(Extracted records)
□ □ □ □

(** The exception the [try] block of [get_mars_weather] meets before
    any parsing: the transport's, or that of decoding a 200 body. *)
Definition request_failure (net : result Response) : option exc :=
  match net with
  | inl e => Some e
  | inr response =>
      if status_code response =? 200 then
        match json response with
        | inl e => Some e
        | inr _ => None
        end
      else None
  end.

(** The last character of a text, as a string. *)
Definition last_char (s : string) : string := last (characters s) EmptyString.

(** The sixteen compass points, clockwise from north. *)
Definition compass16 : list string :=
  ["N"; "NNE"; "NE"; "ENE"; "E"; "ESE"; "SE"; "SSE";
   "S"; "SSW"; "SW"; "WSW"; "W"; "WNW"; "NW"; "NNW"].

(** [i] times 22.5, as a float. *)
Definition bearing (i : nat) : pyval :=
  PFloat (fdiv (float_of_Z (45 * Z.of_nat i)) (float_of_Z 2)).

(** The keys [from_dict] subscripts its argument with. *)
Definition record_keys : list string :=
  ["sol"; "terrestrial_date"; "season"; "temperature"; "pressure"; "wind"].

End Spec.

(* ================================================================== *)
(** * Test data                                                        *)
(* ================================================================== *)

Module Fixtures.
Import Py Calendar Utils ApiClient.

(** The platform of the examples: an [int] with the limit of 4300
    digits and the digits of Unicode 14.0, as Python 3.11 has it; a C
    library that does not pad the year, as glibc; and for
    [fromisoformat] the grammar of the strings [isoformat] emits,
    which 3.11 reads among others. *)
Definition interpreter0 : Interpreter :=
  {| int_max_str_digits := 4300; int_of_text := int_of_unicode 4300 |}.

#[export] Instance platform0 : Platform | 100.
Proof.
  refine {| interpreter := interpreter0;
            isoformat := isoformat_basic;
            isoformat_valid := _;
            isoformat_mission_start := eq_refl;
            pads_year := false |}.
  intros s dt. unfold isoformat_basic.
  destruct (parse_iso (list_ascii_of_string s)) as [dt0 |]; [| discriminate].
  destruct (valid_datetime dt0) eqn:Hv; [| discriminate].
  intros H. injection H as <-. exact Hv.
Defined.

(** A world: some entropy, no draw made yet, the clock at noon. *)
Definition world0 : World :=
  mkWorld (fun n => N.of_nat (n * 37 + 13)) 0
    (mkDatetime 2024 2 29 12 0 0 0 None).

(** Two sols listed out of numeric order, [610] before [600]. *)
Definition payload_out_of_order : pyval :=
  PDict
    [("sol_keys", PList [PStr "610"; PStr "600"]);
     ("610", PDict [("AT", PDict [("av", PInt (-61))]);
                    ("Season", PStr "summer")]);
     ("600", PDict [("AT", PDict [("av", PInt (-60)); ("mn", PInt (-95))]);
                    ("WD", PDict [("most_common", PDict [])]);
                    ("Season", PStr "winter")])].

(** The record the code builds from it. *)
Definition record_600 : MarsWeatherData.t :=
  MarsWeatherData.mk (PInt 600) (PStr "2020-07-19") (PStr "winter")
    (TemperatureData.mk (PInt (-95)) (PInt (-20)) (PInt (-60)))
    (PressureData.mk (PInt 650) (PInt 600) (PInt 700))
    (WindData.mk (PFloat f5_5) (PStr "NE")).

(** A record with no pressure extremes and no wind direction. *)
Definition record_sparse : MarsWeatherData.t :=
  MarsWeatherData.mk (PInt 700) (PStr "2020-10-27") (PStr "Unknown")
    (TemperatureData.mk (PInt (-80)) (PInt (-20)) (PInt (-50)))
    (PressureData.mk (PInt 650) PNone PNone)
    (WindData.mk (PFloat f5_5) PNone).

(** The only sol is the one keyed ["1"], with its own [First_UTC]. *)
Definition payload_sol_one : pyval :=
  PDict
    [("sol_keys", PList [PStr "1"]);
     ("1", PDict [("First_UTC", PStr "2020-01-01T00:00:00Z")])].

□ □ □ □

• _Work to complete_: When a line in the records holds the string "winter", copy that line.

• _Your solution_:
                    ("Season", PStr "winter")])].
  MarsWeatherData.mk (PInt 600) (PStr "2020-07-19") (PStr "winter")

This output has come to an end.